The data section start

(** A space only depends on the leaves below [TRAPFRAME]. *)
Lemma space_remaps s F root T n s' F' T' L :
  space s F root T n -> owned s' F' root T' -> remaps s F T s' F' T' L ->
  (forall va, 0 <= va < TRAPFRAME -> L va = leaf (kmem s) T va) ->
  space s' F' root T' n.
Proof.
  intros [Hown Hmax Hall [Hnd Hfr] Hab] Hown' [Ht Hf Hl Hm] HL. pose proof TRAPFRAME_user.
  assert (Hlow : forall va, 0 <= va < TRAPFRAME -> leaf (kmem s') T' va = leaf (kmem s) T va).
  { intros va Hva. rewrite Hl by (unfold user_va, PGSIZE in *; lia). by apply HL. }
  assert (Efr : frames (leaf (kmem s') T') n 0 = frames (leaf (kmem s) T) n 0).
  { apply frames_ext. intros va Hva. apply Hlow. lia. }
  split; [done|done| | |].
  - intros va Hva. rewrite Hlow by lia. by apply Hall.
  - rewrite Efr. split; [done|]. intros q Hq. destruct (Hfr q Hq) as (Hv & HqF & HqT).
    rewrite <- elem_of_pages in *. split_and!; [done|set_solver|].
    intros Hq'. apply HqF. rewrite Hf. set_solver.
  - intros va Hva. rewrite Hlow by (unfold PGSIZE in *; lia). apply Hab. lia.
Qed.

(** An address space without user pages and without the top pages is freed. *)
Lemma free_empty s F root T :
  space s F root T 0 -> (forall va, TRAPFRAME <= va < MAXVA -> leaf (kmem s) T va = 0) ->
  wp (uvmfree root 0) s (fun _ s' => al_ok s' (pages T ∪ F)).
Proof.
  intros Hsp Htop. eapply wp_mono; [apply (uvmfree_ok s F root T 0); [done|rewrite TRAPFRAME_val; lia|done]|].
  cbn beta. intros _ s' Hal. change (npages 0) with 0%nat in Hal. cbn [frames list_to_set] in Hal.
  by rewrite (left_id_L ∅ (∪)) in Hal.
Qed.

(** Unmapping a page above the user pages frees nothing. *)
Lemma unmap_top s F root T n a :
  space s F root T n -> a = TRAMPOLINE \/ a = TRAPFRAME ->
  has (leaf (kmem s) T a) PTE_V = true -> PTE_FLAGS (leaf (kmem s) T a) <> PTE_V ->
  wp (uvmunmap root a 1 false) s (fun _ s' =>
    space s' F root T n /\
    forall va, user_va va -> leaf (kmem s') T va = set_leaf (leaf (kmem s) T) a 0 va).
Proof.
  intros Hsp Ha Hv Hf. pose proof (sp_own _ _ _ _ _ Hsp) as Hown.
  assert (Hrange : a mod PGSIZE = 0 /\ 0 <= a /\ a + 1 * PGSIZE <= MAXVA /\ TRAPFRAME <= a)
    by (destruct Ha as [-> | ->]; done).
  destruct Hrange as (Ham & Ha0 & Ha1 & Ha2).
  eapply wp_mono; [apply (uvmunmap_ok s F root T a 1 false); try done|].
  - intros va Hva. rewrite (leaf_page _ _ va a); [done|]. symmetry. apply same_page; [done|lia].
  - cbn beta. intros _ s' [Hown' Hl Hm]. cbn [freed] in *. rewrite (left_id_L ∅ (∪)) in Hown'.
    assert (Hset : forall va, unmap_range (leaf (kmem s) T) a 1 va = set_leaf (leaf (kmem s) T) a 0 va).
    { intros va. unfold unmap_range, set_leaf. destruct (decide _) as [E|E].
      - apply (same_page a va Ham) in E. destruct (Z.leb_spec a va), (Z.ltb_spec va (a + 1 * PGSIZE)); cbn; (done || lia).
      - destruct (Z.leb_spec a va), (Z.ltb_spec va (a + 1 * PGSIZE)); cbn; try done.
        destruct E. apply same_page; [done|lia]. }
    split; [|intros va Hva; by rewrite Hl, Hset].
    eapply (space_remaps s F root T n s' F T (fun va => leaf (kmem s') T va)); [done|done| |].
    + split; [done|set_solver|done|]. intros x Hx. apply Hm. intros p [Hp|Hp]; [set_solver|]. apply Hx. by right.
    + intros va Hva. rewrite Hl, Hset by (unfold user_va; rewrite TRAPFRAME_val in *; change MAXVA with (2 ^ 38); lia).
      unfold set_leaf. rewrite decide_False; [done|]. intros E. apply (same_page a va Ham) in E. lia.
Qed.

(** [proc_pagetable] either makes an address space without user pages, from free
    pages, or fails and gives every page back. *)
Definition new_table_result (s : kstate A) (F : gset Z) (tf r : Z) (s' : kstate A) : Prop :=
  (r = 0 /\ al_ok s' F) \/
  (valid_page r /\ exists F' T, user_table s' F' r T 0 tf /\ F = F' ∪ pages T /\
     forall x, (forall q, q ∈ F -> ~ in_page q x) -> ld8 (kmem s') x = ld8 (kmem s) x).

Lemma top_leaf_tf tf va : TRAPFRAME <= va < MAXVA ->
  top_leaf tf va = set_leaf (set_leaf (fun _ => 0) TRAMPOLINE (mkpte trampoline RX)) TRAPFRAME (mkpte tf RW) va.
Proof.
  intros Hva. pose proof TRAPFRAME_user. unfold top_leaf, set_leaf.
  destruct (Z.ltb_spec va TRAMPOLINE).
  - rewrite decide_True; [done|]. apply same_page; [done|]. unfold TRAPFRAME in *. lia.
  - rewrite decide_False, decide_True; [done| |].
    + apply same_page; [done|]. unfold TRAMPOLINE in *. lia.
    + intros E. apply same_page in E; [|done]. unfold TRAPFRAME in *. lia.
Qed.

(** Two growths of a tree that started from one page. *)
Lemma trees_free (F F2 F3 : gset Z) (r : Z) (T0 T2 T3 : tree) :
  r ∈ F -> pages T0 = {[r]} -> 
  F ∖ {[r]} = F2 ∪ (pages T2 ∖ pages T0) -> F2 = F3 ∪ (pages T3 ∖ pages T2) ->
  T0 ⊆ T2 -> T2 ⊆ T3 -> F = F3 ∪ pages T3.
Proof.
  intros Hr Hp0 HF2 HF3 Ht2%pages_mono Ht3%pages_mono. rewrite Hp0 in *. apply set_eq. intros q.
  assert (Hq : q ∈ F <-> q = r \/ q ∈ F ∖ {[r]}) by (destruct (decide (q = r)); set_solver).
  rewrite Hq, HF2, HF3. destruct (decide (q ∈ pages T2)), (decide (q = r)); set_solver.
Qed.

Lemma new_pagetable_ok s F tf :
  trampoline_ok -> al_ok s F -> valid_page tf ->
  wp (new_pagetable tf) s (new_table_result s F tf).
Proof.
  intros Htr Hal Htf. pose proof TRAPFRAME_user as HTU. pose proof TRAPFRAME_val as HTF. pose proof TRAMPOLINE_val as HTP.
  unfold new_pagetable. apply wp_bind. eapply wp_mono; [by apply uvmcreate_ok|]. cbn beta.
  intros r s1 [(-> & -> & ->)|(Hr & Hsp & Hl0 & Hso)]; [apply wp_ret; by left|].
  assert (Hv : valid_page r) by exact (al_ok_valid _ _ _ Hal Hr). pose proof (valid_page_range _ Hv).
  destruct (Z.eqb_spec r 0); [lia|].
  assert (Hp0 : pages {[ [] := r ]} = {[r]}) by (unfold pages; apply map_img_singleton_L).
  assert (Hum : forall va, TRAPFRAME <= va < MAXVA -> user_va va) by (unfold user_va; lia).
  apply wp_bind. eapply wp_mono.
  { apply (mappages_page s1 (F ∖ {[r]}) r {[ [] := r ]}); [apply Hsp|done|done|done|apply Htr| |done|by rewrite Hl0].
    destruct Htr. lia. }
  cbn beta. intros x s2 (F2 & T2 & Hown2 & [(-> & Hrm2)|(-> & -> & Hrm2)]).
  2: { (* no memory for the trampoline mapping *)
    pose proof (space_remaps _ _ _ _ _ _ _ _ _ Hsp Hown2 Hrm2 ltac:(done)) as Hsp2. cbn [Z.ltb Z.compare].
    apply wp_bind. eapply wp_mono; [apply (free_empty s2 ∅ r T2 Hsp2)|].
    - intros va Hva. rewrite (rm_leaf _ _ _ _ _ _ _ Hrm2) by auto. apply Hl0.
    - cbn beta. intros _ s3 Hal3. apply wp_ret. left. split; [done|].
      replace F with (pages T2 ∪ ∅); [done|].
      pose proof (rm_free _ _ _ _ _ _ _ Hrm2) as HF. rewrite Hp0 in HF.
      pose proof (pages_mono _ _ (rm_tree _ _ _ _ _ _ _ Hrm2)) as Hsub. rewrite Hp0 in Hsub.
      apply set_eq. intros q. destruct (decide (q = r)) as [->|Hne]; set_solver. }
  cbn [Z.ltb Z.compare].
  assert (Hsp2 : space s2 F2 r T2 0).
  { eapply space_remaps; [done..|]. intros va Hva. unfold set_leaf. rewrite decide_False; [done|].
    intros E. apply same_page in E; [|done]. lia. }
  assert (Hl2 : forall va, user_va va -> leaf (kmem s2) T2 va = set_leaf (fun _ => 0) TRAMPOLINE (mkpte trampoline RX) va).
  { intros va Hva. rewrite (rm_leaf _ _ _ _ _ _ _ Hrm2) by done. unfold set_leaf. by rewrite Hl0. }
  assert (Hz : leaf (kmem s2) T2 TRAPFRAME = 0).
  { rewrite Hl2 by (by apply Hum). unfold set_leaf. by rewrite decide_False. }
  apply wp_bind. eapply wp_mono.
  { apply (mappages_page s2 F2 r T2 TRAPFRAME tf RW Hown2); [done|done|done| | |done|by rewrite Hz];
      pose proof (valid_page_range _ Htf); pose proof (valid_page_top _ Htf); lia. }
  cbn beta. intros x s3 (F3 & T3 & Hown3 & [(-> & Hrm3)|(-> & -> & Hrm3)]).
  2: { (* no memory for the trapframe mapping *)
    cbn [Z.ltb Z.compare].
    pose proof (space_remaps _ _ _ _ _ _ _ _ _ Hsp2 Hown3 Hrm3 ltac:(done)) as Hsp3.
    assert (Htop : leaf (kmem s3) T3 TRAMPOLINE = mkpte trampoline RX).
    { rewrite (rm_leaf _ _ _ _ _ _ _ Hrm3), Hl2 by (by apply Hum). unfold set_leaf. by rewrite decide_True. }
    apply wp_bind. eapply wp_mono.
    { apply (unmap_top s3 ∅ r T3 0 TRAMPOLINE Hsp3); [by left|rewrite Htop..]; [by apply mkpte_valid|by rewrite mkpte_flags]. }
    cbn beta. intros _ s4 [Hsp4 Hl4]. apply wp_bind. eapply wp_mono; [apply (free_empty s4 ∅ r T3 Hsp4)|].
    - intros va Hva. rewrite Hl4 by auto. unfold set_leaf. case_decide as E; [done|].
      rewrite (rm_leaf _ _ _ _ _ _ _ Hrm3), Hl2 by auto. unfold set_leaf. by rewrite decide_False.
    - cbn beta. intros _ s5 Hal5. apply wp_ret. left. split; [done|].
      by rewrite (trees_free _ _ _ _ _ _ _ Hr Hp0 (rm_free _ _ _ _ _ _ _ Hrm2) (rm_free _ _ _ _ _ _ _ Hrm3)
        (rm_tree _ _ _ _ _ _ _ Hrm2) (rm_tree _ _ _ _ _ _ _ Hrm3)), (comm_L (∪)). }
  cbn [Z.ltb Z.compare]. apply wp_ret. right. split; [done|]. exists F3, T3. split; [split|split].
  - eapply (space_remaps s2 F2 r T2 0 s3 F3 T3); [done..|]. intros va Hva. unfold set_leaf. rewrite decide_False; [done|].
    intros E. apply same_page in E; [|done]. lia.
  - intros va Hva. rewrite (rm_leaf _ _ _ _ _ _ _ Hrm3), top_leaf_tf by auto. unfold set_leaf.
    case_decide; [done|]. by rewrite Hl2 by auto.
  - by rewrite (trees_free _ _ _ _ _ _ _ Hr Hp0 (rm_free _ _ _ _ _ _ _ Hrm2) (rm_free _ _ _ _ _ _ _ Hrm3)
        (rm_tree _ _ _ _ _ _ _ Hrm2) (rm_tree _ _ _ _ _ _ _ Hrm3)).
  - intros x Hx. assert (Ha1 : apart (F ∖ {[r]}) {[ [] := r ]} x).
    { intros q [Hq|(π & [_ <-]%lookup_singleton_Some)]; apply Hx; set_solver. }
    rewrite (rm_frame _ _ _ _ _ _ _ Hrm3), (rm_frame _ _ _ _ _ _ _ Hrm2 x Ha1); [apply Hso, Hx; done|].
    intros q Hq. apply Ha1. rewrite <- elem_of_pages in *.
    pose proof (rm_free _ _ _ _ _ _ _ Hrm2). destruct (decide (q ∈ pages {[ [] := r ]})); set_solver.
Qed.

The data section end
The data section start

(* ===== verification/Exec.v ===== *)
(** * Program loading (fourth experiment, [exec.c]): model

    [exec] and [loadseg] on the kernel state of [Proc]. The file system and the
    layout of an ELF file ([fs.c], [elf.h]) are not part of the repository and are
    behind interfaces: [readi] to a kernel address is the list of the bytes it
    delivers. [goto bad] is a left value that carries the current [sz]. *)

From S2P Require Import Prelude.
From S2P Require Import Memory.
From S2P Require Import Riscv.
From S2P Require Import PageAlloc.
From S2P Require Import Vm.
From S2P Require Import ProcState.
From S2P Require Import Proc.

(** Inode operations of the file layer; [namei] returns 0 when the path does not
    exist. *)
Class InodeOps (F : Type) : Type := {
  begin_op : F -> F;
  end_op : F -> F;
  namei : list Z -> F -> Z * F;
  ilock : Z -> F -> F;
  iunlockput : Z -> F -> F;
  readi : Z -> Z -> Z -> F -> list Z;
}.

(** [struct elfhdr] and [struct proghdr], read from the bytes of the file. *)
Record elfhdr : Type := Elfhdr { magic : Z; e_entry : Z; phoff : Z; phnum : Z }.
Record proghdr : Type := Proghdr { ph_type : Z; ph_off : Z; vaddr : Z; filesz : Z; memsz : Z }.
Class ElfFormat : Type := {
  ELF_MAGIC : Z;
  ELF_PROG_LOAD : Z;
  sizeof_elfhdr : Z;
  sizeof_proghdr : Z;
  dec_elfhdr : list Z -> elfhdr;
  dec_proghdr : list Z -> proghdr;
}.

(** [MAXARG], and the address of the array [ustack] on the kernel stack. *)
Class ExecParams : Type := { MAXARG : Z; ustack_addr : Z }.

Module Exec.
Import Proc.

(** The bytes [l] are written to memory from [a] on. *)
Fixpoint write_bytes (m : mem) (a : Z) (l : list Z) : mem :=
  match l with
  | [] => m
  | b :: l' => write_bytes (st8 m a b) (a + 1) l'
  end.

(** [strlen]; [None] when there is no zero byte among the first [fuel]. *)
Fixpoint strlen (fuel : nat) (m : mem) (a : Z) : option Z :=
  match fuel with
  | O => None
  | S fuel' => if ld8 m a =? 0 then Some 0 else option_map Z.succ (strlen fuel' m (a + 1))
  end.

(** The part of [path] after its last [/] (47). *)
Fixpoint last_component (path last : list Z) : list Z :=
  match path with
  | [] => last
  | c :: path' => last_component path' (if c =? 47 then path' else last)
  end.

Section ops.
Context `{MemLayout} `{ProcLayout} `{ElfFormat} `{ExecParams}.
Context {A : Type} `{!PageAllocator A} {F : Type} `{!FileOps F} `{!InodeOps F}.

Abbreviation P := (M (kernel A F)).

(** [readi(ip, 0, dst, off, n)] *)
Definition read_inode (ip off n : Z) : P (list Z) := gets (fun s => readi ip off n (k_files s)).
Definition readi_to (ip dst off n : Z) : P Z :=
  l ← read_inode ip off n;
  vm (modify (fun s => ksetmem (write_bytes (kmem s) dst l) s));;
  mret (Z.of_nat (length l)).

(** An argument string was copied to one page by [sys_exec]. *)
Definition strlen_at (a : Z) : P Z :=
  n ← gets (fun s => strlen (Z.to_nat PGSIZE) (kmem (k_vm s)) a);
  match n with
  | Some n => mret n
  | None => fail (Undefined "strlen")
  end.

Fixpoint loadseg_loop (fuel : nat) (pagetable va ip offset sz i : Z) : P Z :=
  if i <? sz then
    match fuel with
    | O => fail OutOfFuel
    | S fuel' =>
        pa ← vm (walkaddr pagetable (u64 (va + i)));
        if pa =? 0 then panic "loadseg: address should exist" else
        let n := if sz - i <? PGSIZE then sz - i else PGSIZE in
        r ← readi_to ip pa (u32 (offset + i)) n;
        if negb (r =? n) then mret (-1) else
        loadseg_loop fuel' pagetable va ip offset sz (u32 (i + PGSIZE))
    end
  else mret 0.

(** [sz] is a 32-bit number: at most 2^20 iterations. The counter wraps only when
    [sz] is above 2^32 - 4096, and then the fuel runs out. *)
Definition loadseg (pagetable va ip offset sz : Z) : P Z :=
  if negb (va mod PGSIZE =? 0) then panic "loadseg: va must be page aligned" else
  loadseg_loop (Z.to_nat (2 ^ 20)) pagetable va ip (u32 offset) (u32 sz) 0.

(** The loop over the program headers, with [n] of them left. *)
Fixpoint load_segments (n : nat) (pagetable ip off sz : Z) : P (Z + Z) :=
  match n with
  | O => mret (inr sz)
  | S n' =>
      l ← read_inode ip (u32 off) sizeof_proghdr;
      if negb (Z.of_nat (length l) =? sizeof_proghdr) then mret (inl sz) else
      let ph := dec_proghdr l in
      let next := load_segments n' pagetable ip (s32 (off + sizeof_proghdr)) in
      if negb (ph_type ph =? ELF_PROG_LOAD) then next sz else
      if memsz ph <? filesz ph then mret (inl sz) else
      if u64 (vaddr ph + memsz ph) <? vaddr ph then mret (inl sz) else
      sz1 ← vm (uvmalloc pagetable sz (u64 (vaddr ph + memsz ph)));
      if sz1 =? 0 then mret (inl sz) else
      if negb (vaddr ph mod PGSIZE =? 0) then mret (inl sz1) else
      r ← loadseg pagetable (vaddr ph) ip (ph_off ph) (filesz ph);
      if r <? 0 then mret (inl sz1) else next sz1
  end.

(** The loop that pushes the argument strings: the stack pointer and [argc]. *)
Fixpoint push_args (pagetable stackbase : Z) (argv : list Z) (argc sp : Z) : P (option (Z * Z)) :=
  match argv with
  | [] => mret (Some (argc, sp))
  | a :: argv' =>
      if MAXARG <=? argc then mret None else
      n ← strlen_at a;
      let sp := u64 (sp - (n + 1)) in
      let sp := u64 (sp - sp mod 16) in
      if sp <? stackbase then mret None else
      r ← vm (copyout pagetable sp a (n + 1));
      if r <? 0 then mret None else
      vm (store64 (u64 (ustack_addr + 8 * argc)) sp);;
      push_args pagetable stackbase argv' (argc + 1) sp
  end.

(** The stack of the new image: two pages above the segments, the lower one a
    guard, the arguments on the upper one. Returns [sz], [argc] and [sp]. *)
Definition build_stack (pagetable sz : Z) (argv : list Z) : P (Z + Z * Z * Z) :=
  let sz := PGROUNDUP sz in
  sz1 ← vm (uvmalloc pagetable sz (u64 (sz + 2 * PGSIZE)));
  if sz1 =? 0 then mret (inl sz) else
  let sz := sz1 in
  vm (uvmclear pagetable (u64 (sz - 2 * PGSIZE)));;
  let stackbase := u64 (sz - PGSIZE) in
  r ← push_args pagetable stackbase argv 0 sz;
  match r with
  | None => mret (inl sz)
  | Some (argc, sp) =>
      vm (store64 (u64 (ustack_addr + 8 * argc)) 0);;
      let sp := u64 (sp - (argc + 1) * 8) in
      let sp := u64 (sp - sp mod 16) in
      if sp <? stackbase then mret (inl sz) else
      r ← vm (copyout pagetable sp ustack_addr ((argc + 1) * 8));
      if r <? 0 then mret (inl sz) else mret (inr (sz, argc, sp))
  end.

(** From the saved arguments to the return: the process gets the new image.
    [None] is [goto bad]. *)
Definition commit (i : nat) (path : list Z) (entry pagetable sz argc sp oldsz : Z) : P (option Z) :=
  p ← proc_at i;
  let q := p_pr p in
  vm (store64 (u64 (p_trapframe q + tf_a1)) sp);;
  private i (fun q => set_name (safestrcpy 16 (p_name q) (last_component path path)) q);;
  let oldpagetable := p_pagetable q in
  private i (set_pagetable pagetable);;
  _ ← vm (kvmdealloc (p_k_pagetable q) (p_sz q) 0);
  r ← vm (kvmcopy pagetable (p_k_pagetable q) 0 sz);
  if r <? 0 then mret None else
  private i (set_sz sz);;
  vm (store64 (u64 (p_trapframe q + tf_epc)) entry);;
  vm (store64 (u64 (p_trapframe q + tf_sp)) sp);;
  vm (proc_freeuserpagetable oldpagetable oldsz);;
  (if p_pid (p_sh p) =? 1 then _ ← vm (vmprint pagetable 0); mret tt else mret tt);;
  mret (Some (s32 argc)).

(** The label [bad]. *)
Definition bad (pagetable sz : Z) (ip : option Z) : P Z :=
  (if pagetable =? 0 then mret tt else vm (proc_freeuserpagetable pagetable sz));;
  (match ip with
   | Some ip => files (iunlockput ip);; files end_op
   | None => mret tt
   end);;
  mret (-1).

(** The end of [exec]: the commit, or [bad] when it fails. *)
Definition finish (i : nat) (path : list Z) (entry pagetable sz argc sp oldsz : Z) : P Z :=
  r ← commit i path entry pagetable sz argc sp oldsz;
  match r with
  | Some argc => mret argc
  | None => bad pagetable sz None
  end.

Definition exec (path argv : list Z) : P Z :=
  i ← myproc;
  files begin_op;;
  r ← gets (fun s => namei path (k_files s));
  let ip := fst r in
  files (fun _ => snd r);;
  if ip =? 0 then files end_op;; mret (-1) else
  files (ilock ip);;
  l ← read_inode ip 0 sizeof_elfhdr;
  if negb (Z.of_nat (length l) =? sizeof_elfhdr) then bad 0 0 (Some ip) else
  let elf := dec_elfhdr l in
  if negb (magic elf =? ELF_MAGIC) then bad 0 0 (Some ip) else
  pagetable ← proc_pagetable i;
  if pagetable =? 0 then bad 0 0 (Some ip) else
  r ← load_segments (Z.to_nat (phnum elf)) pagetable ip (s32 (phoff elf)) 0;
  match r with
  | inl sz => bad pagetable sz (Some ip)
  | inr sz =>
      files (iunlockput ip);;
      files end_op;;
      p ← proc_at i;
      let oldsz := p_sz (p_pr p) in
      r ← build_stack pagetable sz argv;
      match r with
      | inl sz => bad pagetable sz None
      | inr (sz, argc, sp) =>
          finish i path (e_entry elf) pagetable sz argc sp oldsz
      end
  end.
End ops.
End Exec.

The data section end

◆ **Task to complete**
Out of the entries, report each line that contains the word "length".

◆ **Output**
  mret (Z.of_nat (length l)).
      if negb (Z.of_nat (length l) =? sizeof_proghdr) then mret (inl sz) else
  if negb (Z.of_nat (length l) =? sizeof_elfhdr) then bad 0 0 (Some ip) else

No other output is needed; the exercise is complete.